*** GIVEN DATA ***
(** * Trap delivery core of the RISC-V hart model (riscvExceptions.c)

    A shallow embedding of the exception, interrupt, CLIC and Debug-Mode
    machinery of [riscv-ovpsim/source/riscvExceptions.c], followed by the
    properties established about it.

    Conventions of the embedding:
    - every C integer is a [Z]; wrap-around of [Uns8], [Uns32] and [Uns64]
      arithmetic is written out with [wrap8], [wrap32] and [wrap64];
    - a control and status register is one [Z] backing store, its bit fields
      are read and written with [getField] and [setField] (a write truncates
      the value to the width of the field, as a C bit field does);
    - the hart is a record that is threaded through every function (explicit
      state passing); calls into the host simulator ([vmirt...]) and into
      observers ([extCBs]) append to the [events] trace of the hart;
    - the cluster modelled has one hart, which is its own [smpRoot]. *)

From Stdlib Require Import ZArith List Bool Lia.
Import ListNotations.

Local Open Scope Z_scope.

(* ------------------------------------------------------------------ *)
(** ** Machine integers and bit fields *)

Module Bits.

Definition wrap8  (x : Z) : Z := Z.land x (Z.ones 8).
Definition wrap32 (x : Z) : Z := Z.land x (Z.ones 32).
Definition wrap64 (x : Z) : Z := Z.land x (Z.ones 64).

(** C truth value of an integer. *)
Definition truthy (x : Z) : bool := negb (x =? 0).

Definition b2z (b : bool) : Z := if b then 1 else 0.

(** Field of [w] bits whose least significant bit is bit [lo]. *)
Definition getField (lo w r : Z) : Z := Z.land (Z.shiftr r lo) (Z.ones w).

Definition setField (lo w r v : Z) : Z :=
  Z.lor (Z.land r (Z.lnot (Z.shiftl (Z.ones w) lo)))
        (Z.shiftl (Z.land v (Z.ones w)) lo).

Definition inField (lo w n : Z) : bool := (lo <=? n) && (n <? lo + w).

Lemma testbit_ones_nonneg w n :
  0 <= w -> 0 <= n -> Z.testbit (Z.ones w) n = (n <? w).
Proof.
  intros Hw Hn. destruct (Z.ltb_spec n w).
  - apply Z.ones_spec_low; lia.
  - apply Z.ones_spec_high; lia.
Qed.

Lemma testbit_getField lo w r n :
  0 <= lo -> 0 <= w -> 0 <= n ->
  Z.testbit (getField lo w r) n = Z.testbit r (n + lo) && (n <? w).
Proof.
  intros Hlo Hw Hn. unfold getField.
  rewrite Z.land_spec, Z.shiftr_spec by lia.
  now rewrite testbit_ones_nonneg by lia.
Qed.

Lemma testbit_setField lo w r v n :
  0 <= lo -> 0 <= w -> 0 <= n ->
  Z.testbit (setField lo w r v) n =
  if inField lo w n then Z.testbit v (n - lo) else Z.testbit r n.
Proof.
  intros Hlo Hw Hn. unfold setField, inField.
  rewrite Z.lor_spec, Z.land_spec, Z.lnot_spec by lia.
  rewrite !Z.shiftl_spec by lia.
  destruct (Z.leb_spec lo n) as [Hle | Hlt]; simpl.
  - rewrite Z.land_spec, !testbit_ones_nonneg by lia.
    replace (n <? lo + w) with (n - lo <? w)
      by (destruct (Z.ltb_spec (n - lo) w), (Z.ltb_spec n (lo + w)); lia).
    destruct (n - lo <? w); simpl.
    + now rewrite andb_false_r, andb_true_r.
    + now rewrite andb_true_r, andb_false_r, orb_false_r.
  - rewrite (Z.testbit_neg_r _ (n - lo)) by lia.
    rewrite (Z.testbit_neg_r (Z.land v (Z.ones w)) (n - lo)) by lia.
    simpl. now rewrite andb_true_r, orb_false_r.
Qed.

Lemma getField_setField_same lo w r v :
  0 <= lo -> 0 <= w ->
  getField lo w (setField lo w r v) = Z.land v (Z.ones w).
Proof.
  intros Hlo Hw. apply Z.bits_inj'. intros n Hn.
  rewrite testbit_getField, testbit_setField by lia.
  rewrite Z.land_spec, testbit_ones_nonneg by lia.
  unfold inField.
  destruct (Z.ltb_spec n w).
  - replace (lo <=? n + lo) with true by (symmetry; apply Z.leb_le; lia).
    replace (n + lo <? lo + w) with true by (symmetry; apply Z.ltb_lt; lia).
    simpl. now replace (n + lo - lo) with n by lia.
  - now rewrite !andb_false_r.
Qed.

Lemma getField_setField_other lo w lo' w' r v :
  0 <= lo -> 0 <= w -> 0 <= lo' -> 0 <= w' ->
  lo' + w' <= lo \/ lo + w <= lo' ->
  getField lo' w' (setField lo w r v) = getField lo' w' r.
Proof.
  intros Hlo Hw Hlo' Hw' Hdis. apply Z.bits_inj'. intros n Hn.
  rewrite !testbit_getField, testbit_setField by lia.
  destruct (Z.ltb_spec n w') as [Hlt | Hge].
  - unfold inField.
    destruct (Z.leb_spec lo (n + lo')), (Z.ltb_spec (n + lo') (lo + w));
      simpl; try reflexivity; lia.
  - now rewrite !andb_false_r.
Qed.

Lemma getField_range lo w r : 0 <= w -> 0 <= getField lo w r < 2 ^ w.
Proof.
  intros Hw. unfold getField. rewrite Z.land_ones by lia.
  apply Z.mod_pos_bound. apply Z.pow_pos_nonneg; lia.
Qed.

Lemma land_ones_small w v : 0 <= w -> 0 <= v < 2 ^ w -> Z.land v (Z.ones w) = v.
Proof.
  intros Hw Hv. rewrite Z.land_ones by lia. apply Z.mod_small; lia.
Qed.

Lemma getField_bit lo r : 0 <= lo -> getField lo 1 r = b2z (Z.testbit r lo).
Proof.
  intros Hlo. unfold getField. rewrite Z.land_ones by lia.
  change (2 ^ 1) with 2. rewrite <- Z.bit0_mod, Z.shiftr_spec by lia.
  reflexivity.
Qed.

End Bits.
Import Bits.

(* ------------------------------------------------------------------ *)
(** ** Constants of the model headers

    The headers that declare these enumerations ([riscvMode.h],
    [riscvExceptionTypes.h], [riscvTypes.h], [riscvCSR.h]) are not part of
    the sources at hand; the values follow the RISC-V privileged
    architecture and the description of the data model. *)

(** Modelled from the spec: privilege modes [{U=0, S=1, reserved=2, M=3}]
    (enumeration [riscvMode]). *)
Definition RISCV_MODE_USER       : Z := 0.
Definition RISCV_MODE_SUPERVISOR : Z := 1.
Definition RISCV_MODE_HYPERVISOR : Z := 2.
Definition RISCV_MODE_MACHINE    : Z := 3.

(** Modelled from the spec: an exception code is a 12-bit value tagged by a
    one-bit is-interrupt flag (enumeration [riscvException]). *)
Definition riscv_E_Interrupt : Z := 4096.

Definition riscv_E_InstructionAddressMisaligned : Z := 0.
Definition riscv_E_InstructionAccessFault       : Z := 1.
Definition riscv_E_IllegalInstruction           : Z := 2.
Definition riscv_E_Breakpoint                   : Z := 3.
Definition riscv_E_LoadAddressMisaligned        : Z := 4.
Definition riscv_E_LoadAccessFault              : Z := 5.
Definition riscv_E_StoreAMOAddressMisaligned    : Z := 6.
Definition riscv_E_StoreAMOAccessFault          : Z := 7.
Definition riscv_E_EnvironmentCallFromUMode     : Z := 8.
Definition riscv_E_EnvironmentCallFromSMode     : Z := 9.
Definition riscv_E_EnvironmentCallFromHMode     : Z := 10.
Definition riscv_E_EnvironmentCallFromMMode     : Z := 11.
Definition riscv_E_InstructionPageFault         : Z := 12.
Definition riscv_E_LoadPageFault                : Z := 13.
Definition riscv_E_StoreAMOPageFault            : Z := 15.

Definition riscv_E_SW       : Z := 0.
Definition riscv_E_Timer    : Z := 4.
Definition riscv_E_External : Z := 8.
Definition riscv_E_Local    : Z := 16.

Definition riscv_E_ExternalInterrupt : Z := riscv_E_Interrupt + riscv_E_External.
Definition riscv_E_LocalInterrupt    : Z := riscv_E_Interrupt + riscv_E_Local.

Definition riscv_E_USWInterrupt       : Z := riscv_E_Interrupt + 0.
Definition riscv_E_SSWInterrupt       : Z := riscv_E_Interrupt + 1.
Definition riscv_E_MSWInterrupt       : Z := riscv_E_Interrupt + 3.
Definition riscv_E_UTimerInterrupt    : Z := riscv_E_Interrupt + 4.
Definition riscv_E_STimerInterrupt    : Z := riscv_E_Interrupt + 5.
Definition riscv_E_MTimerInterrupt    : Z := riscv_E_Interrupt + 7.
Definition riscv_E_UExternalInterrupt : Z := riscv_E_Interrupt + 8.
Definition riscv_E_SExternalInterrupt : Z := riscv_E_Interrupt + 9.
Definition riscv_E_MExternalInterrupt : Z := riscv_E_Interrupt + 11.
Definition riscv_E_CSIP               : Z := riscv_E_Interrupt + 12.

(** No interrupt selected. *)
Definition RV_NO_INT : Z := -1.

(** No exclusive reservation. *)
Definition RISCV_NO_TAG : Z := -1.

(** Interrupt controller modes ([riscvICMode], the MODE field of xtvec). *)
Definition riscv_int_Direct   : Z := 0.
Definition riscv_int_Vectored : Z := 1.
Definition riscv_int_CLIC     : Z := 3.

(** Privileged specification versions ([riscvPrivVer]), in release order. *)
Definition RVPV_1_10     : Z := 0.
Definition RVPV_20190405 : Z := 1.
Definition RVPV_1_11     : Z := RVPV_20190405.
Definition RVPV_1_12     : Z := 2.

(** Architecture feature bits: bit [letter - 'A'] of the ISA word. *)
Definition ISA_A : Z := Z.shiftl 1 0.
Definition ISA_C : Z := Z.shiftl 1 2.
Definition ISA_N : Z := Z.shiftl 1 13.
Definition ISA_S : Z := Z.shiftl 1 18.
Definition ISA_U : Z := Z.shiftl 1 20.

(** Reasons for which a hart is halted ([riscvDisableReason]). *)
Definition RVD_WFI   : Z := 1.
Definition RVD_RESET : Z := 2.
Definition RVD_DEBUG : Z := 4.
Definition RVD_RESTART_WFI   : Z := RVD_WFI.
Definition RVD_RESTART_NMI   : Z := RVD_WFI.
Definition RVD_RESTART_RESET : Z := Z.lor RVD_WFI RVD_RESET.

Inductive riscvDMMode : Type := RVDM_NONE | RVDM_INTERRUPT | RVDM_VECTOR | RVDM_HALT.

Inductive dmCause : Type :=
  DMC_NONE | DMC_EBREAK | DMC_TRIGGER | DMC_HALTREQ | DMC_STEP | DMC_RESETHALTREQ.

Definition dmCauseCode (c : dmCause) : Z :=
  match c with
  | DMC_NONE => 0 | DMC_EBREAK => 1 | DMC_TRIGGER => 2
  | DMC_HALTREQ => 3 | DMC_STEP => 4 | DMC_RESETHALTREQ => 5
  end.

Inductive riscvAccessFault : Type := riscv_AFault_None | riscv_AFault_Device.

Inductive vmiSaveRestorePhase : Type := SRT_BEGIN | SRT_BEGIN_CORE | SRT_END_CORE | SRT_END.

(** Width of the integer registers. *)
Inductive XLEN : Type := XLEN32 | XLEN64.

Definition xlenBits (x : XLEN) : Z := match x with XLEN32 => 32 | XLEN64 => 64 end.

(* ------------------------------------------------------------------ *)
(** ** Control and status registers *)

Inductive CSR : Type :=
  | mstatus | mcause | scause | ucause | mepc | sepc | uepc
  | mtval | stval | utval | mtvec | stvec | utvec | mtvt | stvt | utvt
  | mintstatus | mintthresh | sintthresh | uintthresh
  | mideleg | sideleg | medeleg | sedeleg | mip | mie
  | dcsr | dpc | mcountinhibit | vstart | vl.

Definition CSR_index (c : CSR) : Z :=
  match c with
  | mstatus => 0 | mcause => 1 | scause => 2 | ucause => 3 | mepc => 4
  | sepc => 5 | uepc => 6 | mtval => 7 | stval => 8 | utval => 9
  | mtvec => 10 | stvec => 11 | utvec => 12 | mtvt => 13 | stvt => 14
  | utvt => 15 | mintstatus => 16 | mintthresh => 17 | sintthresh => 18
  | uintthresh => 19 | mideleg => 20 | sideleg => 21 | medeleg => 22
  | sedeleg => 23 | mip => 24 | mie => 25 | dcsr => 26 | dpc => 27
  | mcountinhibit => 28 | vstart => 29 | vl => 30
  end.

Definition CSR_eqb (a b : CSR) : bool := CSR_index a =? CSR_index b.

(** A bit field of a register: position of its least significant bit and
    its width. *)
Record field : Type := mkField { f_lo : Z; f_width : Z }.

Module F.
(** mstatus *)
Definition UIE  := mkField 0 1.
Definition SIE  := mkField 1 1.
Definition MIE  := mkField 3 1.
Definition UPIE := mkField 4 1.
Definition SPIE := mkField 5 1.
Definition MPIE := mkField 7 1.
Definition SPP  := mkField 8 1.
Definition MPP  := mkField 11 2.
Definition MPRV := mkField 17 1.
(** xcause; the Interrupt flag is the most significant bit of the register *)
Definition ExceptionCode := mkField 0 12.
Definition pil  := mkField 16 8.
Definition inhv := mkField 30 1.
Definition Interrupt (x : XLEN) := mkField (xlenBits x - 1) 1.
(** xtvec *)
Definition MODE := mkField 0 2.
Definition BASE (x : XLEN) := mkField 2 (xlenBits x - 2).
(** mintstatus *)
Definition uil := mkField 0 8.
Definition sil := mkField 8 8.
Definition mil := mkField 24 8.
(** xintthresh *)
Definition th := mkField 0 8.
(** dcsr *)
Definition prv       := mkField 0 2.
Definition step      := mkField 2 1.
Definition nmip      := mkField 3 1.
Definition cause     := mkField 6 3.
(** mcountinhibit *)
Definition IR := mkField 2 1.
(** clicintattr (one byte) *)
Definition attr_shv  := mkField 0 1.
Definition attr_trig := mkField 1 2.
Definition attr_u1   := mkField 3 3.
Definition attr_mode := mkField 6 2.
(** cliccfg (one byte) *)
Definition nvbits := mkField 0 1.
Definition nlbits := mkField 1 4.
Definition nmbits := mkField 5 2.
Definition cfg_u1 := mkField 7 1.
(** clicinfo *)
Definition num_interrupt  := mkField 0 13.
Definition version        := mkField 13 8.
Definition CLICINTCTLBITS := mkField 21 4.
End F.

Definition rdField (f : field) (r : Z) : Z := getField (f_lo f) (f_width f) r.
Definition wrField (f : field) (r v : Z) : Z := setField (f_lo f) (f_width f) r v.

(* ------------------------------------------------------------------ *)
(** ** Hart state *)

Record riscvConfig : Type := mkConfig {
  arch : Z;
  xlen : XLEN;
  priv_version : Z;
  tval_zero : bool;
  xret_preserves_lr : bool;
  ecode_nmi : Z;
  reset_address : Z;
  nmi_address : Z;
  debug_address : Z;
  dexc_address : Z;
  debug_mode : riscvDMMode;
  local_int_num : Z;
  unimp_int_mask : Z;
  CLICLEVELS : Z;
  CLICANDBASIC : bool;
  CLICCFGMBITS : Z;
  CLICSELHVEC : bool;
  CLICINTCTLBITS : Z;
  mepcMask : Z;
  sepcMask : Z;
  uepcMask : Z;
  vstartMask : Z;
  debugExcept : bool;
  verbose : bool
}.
*** End of GIVEN DATA ***
Provide the number of lines in the records above containing the string "replace", and write nothing more.

• [EXERCISE ANSWER] 4